Where the records below show a line containing "assoc k (filter", start copying; end with the line containing "Lemma includes_cons (x", and copy it too.

_INFORMATION PROVIDED_.
══════════════════════════════
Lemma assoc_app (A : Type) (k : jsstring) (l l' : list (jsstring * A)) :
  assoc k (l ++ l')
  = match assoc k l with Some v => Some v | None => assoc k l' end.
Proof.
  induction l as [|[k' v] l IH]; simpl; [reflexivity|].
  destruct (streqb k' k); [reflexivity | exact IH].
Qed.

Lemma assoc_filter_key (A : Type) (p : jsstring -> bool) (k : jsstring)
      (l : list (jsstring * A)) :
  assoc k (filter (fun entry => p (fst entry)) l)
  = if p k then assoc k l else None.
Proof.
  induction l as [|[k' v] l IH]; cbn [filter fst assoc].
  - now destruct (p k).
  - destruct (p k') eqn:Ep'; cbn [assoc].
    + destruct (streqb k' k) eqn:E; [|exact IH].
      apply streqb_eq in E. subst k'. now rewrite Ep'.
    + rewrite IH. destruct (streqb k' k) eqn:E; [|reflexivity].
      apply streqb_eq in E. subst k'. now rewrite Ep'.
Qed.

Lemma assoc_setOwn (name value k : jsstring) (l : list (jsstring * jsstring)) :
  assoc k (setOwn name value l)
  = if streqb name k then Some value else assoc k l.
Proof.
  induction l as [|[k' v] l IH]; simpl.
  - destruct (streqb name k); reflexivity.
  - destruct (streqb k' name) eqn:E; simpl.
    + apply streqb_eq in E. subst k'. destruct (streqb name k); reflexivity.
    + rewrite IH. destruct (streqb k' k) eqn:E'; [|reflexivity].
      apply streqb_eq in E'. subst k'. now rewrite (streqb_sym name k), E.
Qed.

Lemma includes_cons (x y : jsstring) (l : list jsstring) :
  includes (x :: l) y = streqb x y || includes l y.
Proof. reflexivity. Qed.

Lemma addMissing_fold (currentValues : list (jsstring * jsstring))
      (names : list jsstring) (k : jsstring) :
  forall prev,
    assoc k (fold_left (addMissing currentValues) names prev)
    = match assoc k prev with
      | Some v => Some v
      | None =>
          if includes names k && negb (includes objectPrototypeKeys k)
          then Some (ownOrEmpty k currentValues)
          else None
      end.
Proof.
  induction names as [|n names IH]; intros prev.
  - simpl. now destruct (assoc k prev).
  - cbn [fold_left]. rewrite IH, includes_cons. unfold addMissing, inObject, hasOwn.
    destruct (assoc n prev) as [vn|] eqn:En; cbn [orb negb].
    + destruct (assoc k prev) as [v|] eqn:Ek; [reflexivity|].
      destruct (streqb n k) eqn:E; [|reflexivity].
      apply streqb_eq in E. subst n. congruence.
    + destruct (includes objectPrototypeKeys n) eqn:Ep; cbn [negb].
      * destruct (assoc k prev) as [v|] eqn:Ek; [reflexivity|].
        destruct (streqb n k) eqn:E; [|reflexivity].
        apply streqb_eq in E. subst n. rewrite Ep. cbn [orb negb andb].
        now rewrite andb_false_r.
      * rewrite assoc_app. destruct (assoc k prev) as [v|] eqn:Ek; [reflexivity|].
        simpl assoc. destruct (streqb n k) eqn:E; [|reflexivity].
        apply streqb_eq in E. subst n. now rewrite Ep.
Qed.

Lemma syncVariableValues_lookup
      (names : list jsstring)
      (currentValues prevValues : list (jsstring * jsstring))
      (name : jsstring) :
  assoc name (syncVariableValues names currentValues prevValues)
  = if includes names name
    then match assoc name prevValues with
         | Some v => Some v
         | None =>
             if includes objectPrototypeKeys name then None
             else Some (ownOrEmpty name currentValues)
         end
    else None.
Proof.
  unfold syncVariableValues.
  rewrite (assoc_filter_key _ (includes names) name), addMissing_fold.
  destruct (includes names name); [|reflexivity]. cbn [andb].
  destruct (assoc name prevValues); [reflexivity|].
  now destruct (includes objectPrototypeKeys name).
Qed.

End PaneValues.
══════════════════════════════
_TASK SOLUTION_.
  assoc k (filter (fun entry => p (fst entry)) l)
  = if p k then assoc k l else None.
Proof.
  induction l as [|[k' v] l IH]; cbn [filter fst assoc].
  - now destruct (p k).
  - destruct (p k') eqn:Ep'; cbn [assoc].
    + destruct (streqb k' k) eqn:E; [|exact IH].
      apply streqb_eq in E. subst k'. now rewrite Ep'.
    + rewrite IH. destruct (streqb k' k) eqn:E; [|reflexivity].
      apply streqb_eq in E. subst k'. now rewrite Ep'.
Qed.

Lemma assoc_setOwn (name value k : jsstring) (l : list (jsstring * jsstring)) :
  assoc k (setOwn name value l)
  = if streqb name k then Some value else assoc k l.
Proof.
  induction l as [|[k' v] l IH]; simpl.
  - destruct (streqb name k); reflexivity.
  - destruct (streqb k' name) eqn:E; simpl.
    + apply streqb_eq in E. subst k'. destruct (streqb name k); reflexivity.
    + rewrite IH. destruct (streqb k' k) eqn:E'; [|reflexivity].
      apply streqb_eq in E'. subst k'. now rewrite (streqb_sym name k), E.
Qed.

Lemma includes_cons (x y : jsstring) (l : list jsstring) :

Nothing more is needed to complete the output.